------ Data for review

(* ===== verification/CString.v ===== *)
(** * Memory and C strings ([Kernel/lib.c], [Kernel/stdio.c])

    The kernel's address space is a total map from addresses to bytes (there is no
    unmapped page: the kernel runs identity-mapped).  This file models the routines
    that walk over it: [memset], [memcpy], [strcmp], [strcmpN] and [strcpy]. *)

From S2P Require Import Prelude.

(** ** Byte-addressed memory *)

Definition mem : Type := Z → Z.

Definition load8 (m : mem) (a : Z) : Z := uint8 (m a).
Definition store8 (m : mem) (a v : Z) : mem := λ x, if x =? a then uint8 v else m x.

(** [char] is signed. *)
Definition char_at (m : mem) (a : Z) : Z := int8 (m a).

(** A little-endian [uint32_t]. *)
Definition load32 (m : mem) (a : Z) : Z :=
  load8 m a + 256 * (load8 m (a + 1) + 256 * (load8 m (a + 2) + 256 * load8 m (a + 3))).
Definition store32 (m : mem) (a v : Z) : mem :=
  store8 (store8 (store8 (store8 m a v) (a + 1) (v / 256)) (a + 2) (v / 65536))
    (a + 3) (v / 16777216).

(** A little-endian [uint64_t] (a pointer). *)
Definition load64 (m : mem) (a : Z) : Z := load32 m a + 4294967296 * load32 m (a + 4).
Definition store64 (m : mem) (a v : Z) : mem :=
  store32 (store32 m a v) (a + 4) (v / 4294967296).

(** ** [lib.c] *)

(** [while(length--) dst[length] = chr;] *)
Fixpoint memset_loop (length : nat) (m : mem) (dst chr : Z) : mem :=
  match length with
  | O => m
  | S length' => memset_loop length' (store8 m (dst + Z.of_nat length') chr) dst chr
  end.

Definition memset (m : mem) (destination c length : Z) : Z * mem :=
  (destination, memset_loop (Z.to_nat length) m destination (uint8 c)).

------------
------ Data for review

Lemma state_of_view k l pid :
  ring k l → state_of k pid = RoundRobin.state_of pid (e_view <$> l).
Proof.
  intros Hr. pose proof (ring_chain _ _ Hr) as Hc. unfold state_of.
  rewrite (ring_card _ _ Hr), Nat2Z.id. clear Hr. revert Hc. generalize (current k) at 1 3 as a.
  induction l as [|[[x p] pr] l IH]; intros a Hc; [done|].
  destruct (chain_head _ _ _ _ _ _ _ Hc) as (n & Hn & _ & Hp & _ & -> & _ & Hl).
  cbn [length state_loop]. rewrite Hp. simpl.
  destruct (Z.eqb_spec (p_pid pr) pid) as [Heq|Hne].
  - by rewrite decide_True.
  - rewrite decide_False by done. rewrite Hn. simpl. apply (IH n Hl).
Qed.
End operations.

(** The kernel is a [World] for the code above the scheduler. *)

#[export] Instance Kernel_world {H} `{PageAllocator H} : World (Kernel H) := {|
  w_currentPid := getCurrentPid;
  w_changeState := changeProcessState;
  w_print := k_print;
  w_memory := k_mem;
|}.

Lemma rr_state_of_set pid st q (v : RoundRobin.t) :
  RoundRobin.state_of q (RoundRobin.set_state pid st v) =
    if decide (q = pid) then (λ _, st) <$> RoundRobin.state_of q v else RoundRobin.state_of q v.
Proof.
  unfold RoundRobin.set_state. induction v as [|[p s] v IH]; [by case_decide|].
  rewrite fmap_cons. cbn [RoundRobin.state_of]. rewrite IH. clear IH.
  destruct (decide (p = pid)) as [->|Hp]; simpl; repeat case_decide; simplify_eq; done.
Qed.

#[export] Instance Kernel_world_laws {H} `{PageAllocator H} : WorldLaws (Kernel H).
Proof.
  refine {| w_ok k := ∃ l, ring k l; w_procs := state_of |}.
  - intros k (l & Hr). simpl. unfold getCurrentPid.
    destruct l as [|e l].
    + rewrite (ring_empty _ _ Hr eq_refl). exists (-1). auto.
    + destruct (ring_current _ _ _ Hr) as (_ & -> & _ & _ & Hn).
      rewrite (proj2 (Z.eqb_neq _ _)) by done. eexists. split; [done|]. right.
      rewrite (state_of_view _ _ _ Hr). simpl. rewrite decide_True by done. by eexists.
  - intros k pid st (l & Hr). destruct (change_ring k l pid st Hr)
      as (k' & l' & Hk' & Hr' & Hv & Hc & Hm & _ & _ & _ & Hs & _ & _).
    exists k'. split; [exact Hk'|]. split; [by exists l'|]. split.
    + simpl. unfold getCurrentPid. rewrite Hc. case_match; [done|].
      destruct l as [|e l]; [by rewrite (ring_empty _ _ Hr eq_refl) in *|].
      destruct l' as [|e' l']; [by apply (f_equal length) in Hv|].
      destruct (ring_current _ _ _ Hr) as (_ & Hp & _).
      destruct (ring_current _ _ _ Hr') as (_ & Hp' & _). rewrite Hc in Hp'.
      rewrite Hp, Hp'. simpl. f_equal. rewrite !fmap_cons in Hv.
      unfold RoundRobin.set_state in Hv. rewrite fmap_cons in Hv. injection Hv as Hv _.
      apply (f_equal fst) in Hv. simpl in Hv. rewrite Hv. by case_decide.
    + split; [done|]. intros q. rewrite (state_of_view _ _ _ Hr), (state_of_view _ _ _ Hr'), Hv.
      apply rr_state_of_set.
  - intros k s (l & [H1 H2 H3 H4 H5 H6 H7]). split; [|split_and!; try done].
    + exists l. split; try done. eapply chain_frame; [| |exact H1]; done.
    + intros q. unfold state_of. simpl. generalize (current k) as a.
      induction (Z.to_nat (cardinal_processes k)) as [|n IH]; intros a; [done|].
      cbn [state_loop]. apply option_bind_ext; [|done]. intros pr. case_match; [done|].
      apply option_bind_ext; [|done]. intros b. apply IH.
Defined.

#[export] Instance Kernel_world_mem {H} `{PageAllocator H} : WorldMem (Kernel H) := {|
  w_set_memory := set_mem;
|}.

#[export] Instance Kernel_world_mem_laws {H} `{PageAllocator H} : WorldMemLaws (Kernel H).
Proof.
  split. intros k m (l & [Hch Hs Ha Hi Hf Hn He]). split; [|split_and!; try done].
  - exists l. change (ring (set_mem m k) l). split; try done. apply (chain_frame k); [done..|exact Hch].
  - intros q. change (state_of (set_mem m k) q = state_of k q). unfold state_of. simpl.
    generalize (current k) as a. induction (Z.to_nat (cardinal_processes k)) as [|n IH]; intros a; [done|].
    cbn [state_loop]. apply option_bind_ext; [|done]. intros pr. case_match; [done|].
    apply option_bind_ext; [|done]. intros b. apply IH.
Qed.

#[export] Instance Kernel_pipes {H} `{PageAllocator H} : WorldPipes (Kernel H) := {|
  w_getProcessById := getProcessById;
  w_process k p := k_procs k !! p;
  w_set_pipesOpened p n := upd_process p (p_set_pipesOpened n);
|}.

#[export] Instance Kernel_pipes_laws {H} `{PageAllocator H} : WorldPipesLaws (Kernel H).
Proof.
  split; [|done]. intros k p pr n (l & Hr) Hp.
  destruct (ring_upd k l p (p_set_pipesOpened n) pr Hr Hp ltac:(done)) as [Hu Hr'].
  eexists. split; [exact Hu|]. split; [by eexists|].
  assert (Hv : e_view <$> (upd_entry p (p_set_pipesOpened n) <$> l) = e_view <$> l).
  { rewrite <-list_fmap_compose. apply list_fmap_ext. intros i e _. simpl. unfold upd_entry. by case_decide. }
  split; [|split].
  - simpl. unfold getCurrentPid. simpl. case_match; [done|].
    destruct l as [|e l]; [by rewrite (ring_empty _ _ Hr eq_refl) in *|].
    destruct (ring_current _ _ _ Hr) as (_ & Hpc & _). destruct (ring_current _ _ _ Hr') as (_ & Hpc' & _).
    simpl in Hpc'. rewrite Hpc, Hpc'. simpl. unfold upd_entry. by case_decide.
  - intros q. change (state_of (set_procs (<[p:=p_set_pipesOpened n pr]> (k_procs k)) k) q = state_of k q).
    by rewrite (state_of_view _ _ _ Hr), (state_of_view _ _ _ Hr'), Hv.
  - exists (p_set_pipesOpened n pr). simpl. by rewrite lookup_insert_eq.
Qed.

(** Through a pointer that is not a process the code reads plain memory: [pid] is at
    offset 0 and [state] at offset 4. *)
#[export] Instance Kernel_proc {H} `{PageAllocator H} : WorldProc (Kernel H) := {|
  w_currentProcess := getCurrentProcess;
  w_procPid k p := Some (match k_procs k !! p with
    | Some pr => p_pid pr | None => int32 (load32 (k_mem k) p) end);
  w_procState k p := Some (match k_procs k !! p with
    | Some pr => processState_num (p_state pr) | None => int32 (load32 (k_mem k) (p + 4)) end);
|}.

------------

__Problem description__:
Look through the records and give only the number of lines where the string "that" appears.

__Written reply__:
2